I grew up listening to the really, really big voices of our time, like Celine Dion, Whitney Houston, and Mariah Carey. Those are people that I've pulled vocal inspiration from my whole life. But now [there are] the artists of our generation that I think are storytellers like Lorde, Lana Del Rey, Taylor Swift, and the women that are using their platforms to talk about authentic stories and to themselves. I think that's something that's very important for me.
I heard you recently had an interaction with Halsey that really had an impact on you.
It was in the process when I was talking to some different record labels, and I had chatted with her backstage at Coachella. She just shared her experience about some of the people at Capitol and she's a really sick artist.
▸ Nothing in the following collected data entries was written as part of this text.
(* ===== verification/Frame.v ===== *)
(** [frame.rs]: the 12-byte frame header and its payload, and the reader of
    frames from a byte stream ([djbod-client/src/wire.rs]).

    [usize] is 64 bits.  Indexing is by [slice]: every read is of the first
    twelve bytes, after the length test that guards it. *)

From S2P Require Import Prelude.

Module Frame.

Definition HEADER_LEN : nat := 12.
Definition MAX_PAYLOAD_LEN : Z := 64 * 1024 * 1024 + 4096.

Inductive MessageType := Hello | Request | Response | Data | EndOfStream.

#[global] Instance MessageType_eq_dec : EqDecision MessageType.
Proof. solve_decision. Defined.

(** [message_type as u16] *)
Definition to_u16 (t : MessageType) : Z :=
  match t with Hello => 1 | Request => 2 | Response => 3 | Data => 4 | EndOfStream => 5 end.

Definition from_u16 (value : Z) : option MessageType :=
  if value =? 1 then Some Hello
  else if value =? 2 then Some Request
  else if value =? 3 then Some Response
  else if value =? 4 then Some Data
  else if value =? 5 then Some EndOfStream
  else None.

Record FrameHeader := mkHeader {
  message_type : MessageType;
  flags : Z;
  request_id : Z;
  payload_len : Z;
}.

Record Frame := mkFrame { header : FrameHeader; payload : list Z }.

Inductive FrameError :=
| Incomplete (have needed : Z)
| UnknownMessageType (t : Z)
| PayloadTooLarge (n : Z)
| UnknownFlags (f : Z).

Definition FrameHeader_encode (h : FrameHeader) : list Z :=
  le_bytes 2 (to_u16 (message_type h)) ++ le_bytes 2 (flags h)
  ++ le_bytes 4 (request_id h) ++ le_bytes 4 (payload_len h).

Definition FrameHeader_decode (bytes : list Z) : res FrameError FrameHeader :=
  _ ← ensure (negb (length bytes <? HEADER_LEN)%nat)
        (Incomplete (Z.of_nat (length bytes)) (Z.of_nat HEADER_LEN));
  let raw_type := of_le (slice 0 2 bytes) in
  message_type ← ok_or (from_u16 raw_type) (UnknownMessageType raw_type);
  let flags := of_le (slice 2 2 bytes) in
  _ ← ensure (flags =? 0) (UnknownFlags flags);
  let request_id := of_le (slice 4 4 bytes) in
  let payload_len := of_le (slice 8 4 bytes) in
  _ ← ensure (negb (payload_len >? MAX_PAYLOAD_LEN)) (PayloadTooLarge payload_len);
  Ok (mkHeader message_type flags request_id payload_len).

Definition Frame_new (t : MessageType) (id : Z) (payload : list Z) : Frame :=
  mkFrame (mkHeader t 0 id (wrap 32 (Z.of_nat (length payload)))) payload.

Definition Frame_encode (f : Frame) : list Z := FrameHeader_encode (header f) ++ payload f.

Definition Frame_decode (bytes : list Z) : res FrameError (Frame * nat) :=
  header ← FrameHeader_decode bytes;
  let total := (HEADER_LEN + Z.to_nat (payload_len header))%nat in
  _ ← ensure (negb (length bytes <? total)%nat) (Incomplete (Z.of_nat (length bytes)) (Z.of_nat total));
  Ok (mkFrame header (slice HEADER_LEN (total - HEADER_LEN) bytes), total).

(** ** The stream reader

    The reader owns the bytes that have arrived on the connection before its
    end; [read_exact] takes from the front or finds the end. *)

Inductive WireError :=
| Closed
| WireEof
| WireFrame (e : FrameError).

Definition read_frame (stream : list Z) : res WireError (Frame * list Z) :=
  _ ← ensure (negb (length stream <? HEADER_LEN)%nat) Closed;
  header ← map_err WireFrame (FrameHeader_decode (take HEADER_LEN stream));
  let rest := drop HEADER_LEN stream in
  let n := Z.to_nat (payload_len header) in
  _ ← ensure (negb (length rest <? n)%nat) WireEof;
  Ok (mkFrame header (take n rest), drop n rest).

(** ** Lemmas *)

Lemma from_to_u16 t : from_u16 (to_u16 t) = Some t.
Proof. by destruct t. Qed.

Lemma to_from_u16 v t : from_u16 v = Some t → v = to_u16 t.
Proof.
  unfold from_u16. intros Hv.
  repeat match type of Hv with context [?v =? ?n] =>
    destruct (Z.eqb_spec v n) as [->|_]; [by injection Hv as <-|] end. done.
Qed.

(** A frame a peer may send. *)
Record frame_ok (f : Frame) : Prop := {
  fo_flags : flags (header f) = 0;
  fo_id : is_u32 (request_id (header f));
  fo_len : payload_len (header f) = Z.of_nat (length (payload f));
  fo_max : Z.of_nat (length (payload f)) ≤ MAX_PAYLOAD_LEN;
}.

Lemma Frame_new_ok t id p :
  is_u32 id → Z.of_nat (length p) ≤ MAX_PAYLOAD_LEN → frame_ok (Frame_new t id p).
Proof.
  intros Hid Hp. unfold MAX_PAYLOAD_LEN in Hp. split; cbn; [done|done| |done].
  unfold wrap. rewrite Z.mod_small; lia.
Qed.

Lemma length_frame_header_encode h : length (FrameHeader_encode h) = HEADER_LEN.
Proof. unfold FrameHeader_encode. by rewrite !length_app, !length_le_bytes. Qed.

Lemma le_field n m z (a c : list Z) :
  length a = m → 0 ≤ z < 256 ^ Z.of_nat n → of_le (slice m n (a ++ le_bytes n z ++ c)) = z.
Proof.
  intros <- Hz. rewrite slice_app_r by lia. rewrite Nat.sub_diag.
  rewrite slice_app_l by (rewrite length_le_bytes; lia).
  replace (slice 0 n (le_bytes n z)) with (le_bytes n z)
    by (rewrite <- (length_le_bytes n z) at 2; by rewrite slice_all).
  by apply of_le_bytes.
Qed.

Lemma frame_header_roundtrip f rest :
  frame_ok f → FrameHeader_decode (FrameHeader_encode (header f) ++ rest) = Ok (header f).
Proof.
  intros [Hf Hi Hl Hm]. destruct f as [[t fl id n] p]. cbn [header payload flags request_id payload_len] in *. subst fl. unfold MAX_PAYLOAD_LEN in Hm.
  unfold is_uint in Hi. unfold FrameHeader_decode. cbn [header]. rewrite length_app, length_frame_header_encode.
  unfold FrameHeader_encode; cbn [message_type flags request_id payload_len].
  replace (HEADER_LEN + length rest <? HEADER_LEN)%nat with false by (symmetry; apply Nat.ltb_ge; lia).
  cbn [negb ensure mbind res_bind]. rewrite <- !app_assoc.
  pose proof (le_field 2 0 (to_u16 t) [] (le_bytes 2 0 ++ le_bytes 4 id ++ le_bytes 4 n ++ rest)
    eq_refl ltac:(destruct t; cbn; lia)) as H0. rewrite app_nil_l in H0. rewrite H0.
  pose proof (le_field 2 2 0 (le_bytes 2 (to_u16 t)) (le_bytes 4 id ++ le_bytes 4 n ++ rest)
    (length_le_bytes _ _) ltac:(lia)) as H2. rewrite H2.
  pose proof (le_field 4 4 id (le_bytes 2 (to_u16 t) ++ le_bytes 2 0) (le_bytes 4 n ++ rest)
    eq_refl ltac:(lia)) as H4. rewrite <- !app_assoc in H4. rewrite H4.
  pose proof (le_field 4 8 n (le_bytes 2 (to_u16 t) ++ le_bytes 2 0 ++ le_bytes 4 id) rest
    eq_refl ltac:(lia)) as H8. rewrite <- !app_assoc in H8. rewrite H8.
  rewrite from_to_u16. cbn [ok_or mbind res_bind Z.eqb ensure].
  replace (n >? MAX_PAYLOAD_LEN) with false by (unfold MAX_PAYLOAD_LEN; lia). done.
Qed.

(** What a header that decodes looks like on the wire. *)
Lemma frame_header_decode_sound bytes h :
  bytes_ok bytes → FrameHeader_decode bytes = Ok h →
  (HEADER_LEN ≤ length bytes)%nat ∧ FrameHeader_encode h = take HEADER_LEN bytes
  ∧ flags h = 0 ∧ is_u32 (request_id h) ∧ 0 ≤ payload_len h ≤ MAX_PAYLOAD_LEN.
Proof.
  intros Hb Hd. unfold FrameHeader_decode in Hd. inv_ok Hd. rewrite ensure_Ok in *. rewrite ok_or_Ok in *.
  injection Hd as <-. cbn [message_type flags request_id payload_len].
  repeat match goal with H : negb _ = true |- _ => apply negb_true_iff in H end.
  match goal with H : (_ <? _)%nat = false |- _ => apply Nat.ltb_ge in H; rename H into Hlen end.
  match goal with H : from_u16 _ = Some _ |- _ => apply to_from_u16 in H; rename H into Ht end.
  unfold HEADER_LEN in *.
  assert (∀ o n, (o + n ≤ 12)%nat → length (slice o n bytes) = n ∧ bytes_ok (slice o n bytes)) as Hs.
  { intros o n Hon. split; [|by apply Forall_slice]. unfold slice. rewrite length_take, length_drop. lia. }
  assert (∀ o n, (o + n ≤ 12)%nat → le_bytes n (of_le (slice o n bytes)) = slice o n bytes) as Hle.
  { intros o n Hon. destruct (Hs o n Hon) as [Hl Hok]. rewrite <- Hl at 1. by apply le_bytes_of_le. }
  split_and!; [lia| |lia| | |lia].
  - unfold FrameHeader_encode. cbn [message_type flags request_id payload_len].
    rewrite <- Ht, !Hle by lia.
    rewrite (slice_cat 4 4 4), (slice_cat 2 2 8), (slice_cat 0 2 10). unfold slice. by rewrite drop_0.
  - destruct (Hs 4%nat 4%nat) as [Hl Hok]; [lia|]. pose proof (of_le_range _ Hok) as Hr. by rewrite Hl in Hr.
  - destruct (Hs 8%nat 4%nat) as [_ Hok]; [lia|]. pose proof (of_le_range _ Hok) as Hr. lia.
Qed.

Lemma length_encode f : length (Frame_encode f) = (HEADER_LEN + length (payload f))%nat.
Proof. unfold Frame_encode. by rewrite length_app, length_frame_header_encode. Qed.

Lemma read_frame_encode f rest : frame_ok f → read_frame (Frame_encode f ++ rest) = Ok (f, rest).
Proof.
  intros Hf. unfold read_frame. rewrite length_app, length_encode.
  replace (_ <? HEADER_LEN)%nat with false by (symmetry; apply Nat.ltb_ge; lia).
  cbn [negb ensure mbind res_bind]. unfold Frame_encode. rewrite <- app_assoc.
  rewrite take_app_length', drop_app_length' by (by rewrite length_frame_header_encode).
  pose proof (frame_header_roundtrip f [] Hf) as Hh. rewrite app_nil_r in Hh. rewrite Hh. cbn [map_err mbind res_bind].
  rewrite (fo_len _ Hf), Nat2Z.id, length_app.
  replace (_ <? length (payload f))%nat with false by (symmetry; apply Nat.ltb_ge; lia).
  cbn [negb ensure mbind res_bind]. rewrite take_app_length, drop_app_length. by destruct f.
Qed.

Lemma Frame_decode_encode f rest :
  frame_ok f → Frame_decode (Frame_encode f ++ rest) = Ok (f, length (Frame_encode f)).
Proof.
  intros Hf. unfold Frame_decode.
  assert (Frame_encode f ++ rest = FrameHeader_encode (header f) ++ payload f ++ rest) as ->
    by (unfold Frame_encode; by rewrite <- app_assoc).
  rewrite frame_header_roundtrip by done.
  cbn [mbind res_bind]. rewrite (fo_len _ Hf), Nat2Z.id, !length_app, length_encode, length_frame_header_encode.
  replace (_ <? _)%nat with false by (symmetry; apply Nat.ltb_ge; lia). cbn [negb ensure mbind res_bind].
  do 2 f_equal. rewrite (Nat.add_comm HEADER_LEN), Nat.add_sub.
  rewrite slice_app_r by (by rewrite length_frame_header_encode). rewrite length_frame_header_encode, Nat.sub_diag.
  rewrite slice_app_l, slice_all by lia. by destruct f.
Qed.

(** Reading frames until the stream is used up or broken. *)
Fixpoint read_frames (n : nat) (stream : list Z) : list Frame * option WireError :=
  match n with
  | O => ([], None)
  | S n =>
      match read_frame stream with
      | Ok (f, rest) => let '(l, e) := read_frames n rest in (f :: l, e)
      | Err e => ([], Some e)
      | Panic => ([], None)
      end
  end.

(** ** Properties *)

(** Framing is self-delimiting: a frame with its length in range, written
    to the wire and followed by anything, decodes to itself and to exactly the
    number of bytes it occupied; fewer bytes than that give [Incomplete] with
    the number the header, or the whole frame, needs, so the caller knows how
    much to fetch. *)
Theorem frame_roundtrip (f : Frame) :
  frame_ok f →
  (∀ rest, Frame_decode (Frame_encode f ++ rest) = Ok (f, length (Frame_encode f)))
  ∧ (∀ n, (n < length (Frame_encode f))%nat →
       Frame_decode (take n (Frame_encode f))
       = Err (Incomplete (Z.of_nat n)
                (Z.of_nat (if (n <? HEADER_LEN)%nat then HEADER_LEN else length (Frame_encode f))))).
Proof.
  intros Hf. split.
  - intros rest. by apply Frame_decode_encode.
  - intros n Hn. rewrite length_encode in *. unfold Frame_decode.
    assert (length (take n (Frame_encode f)) = n) as Hl by (rewrite length_take, length_encode; lia).
    destruct (Nat.ltb_spec n HEADER_LEN) as [Hs|Hs].
    + unfold FrameHeader_decode. rewrite Hl. by replace (n <? HEADER_LEN)%nat with true
        by (symmetry; by apply Nat.ltb_lt).
    + unfold Frame_encode. rewrite take_app_ge by (by rewrite length_frame_header_encode).
      rewrite frame_header_roundtrip by done. cbn [mbind res_bind].
      rewrite length_app, length_frame_header_encode, length_take, (fo_len _ Hf), Nat2Z.id.
      replace (HEADER_LEN + _ <? _)%nat with true by (symmetry; apply Nat.ltb_lt; lia).
      cbn [negb ensure mbind res_bind]. do 2 f_equal. lia.
Qed.

(** The decoder accepts exactly what the encoder writes: a frame it
    returns is within the size limit, has zero flags, and the bytes consumed
    are its own encoding. *)
Theorem frame_decode_sound (bytes : list Z) (f : Frame) (total : nat) :
  bytes_ok bytes → Frame_decode bytes = Ok (f, total) →
  frame_ok f ∧ (total ≤ length bytes)%nat ∧ Frame_encode f = take total bytes.
Proof.
  intros Hb Hd. unfold Frame_decode in Hd. inv_ok Hd. rewrite ensure_Ok in *.
  match goal with H : FrameHeader_decode _ = Ok ?x |- _ =>
    destruct (frame_header_decode_sound _ _ Hb H) as (Hlen & Henc & Hfl & Hid & Hmax); set (h := x) in * end.
  match goal with H : negb _ = true |- _ => apply negb_true_iff, Nat.ltb_ge in H; rename H into Htot end.
  set (n := Z.to_nat (payload_len h)) in *.
  assert (f = mkFrame h (slice HEADER_LEN (HEADER_LEN + n - HEADER_LEN) bytes) ∧ total = (HEADER_LEN + n)%nat)
    as [-> ->] by (split; congruence).
  replace (HEADER_LEN + n - HEADER_LEN)%nat with n by lia.
  assert (length (slice HEADER_LEN n bytes) = n) as Hsl.
  { unfold slice. rewrite length_take, length_drop. lia. }
  split_and!.
  - split; cbn [header payload]; [done|done| |]; rewrite Hsl; unfold n; lia.
  - lia.
  - unfold Frame_encode. cbn [header payload]. rewrite Henc.
    unfold slice. apply take_take_drop.
Qed.

(** A sequence of frames sent one after another on a connection is
    received as the same sequence, and the reader then sees a clean close. *)
Theorem stream_roundtrip (fs : list Frame) :
  Forall frame_ok fs →
  read_frames (S (length fs)) (fs ≫= Frame_encode) = (fs, Some Closed).
Proof.
  induction 1 as [|f fs Hf _ IH]; [done|]. rewrite bind_cons.
  change (length (f :: fs)) with (S (length fs)). remember (S (length fs)) as n.
  cbn [read_frames]. rewrite read_frame_encode by done. by rewrite IH.
Qed.

(** ** Witnesses *)

Definition frame3 : Frame := Frame_new Data 7 [1; 2; 3].

Lemma frame3_ok : frame_ok frame3.
Proof. apply Frame_new_ok; [split; lia|cbn; unfold MAX_PAYLOAD_LEN; lia]. Defined.

Lemma frame_roundtrip_witness : Frame_decode (Frame_encode frame3 ++ [9]) = Ok (frame3, 15%nat).
Proof. apply (frame_roundtrip frame3 frame3_ok). Defined.

Lemma frame_decode_sound_witness : frame_ok frame3 ∧ (15 ≤ 16)%nat ∧ Frame_encode frame3 = take 15 (Frame_encode frame3 ++ [9]).
Proof.
  apply (frame_decode_sound (Frame_encode frame3 ++ [9]) frame3 15); [|by vm_compute].
  apply (bool_decide_unpack _). by vm_compute.
Defined.

Lemma stream_roundtrip_witness : read_frames 3 ([frame3; frame3] ≫= Frame_encode) = ([frame3; frame3], Some Closed).
Proof. apply (stream_roundtrip [frame3; frame3]). by repeat (constructor; [apply frame3_ok|]). Defined.

End Frame.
I love "Without Me," the song that just came out right now. She speaks really boldly and from her heart and I think we need more people like that in the world.
You're also an advocate for the LGBTQ community. As you take this next step in your career, what else would you like to advocate for?
LGBT is definitely something that's super close to me. This new music, the stories and the things that I'm talking about are just things that I've been through and experienced. I think people are really scared of the word "feminist." I think it has some negative connotations sometimes, and I think people are really quick to box women into certain categories. We're so multi-dimensional and there are so many layers, and just because I'm crying and I'm being vulnerable doesn't mean that I'm not a tough, badass woman. Just because I'm just being tough doesn't mean that I don't have emotions and feelings and care about people.
I think just being a really real voice for what it means to be a woman in 2019. I feel like we just need more real representations of that. The media has portrayed women in such a way over the last ... I mean, forever. Just by being myself and continuing to let people know that it's okay to just be you and be all of the f**king things that you are.
I was about to ask what it feels like to be a woman in pop right now, considering it's a very transitional period. We're slowly moving the needle.
We definitely are, and it has been slow. But I think it's a really empowering time to be a woman in music right now, and I think the more that we continue to lift up each other and just let everybody know that there's room at the table for everybody. I mean, obviously, competition's always a little healthy, but this sort of shoving elbows to get to the top; there's room for everybody.
I think we're all like, "Come on; girls have to lift up girls." You see a lot of people not doing that. I think it's an exciting time. I think we all really want change. I think if you do have a voice and you do have a platform, it is your duty to use it right now.
What can we expect from your collection as a whole?
They're just stories. I wrote about the last four years of my life, and moving from home to New York City for college, and finding myself in the city, and losing myself, and falling in love for the first time, and having my heart broken for the first time. It's just pretty "heart on your sleeve," honest sh*t that I went through. I think if people connect to that in some way, that's really what I know that I'm here for to do. I'm a storyteller, so that's what this collection of these next songs are going to be, are just stories.
Is it nerve-wracking at all to be so vulnerable?
Yeah. I've always had a problem with being vulnerable, of people thinking that I need help. I think I used to associate that with a sign of weakness, and I actually think that's the strongest way that you can be, is to be vulnerable and honest and open with your feelings. People just want to know that you're a human being and connect because life's hard. We all go through the same sh*t. I think if we talked about it more, it wouldn't be so taboo, and such a stigma around being heartbroken, and mental health, and everything. It's hard to be vulnerable. It's really hard. It's not easy to stand up there and bare your heart to the world, but I think it would be a better place if more people did that.
This conversation has been edited for clarity and length.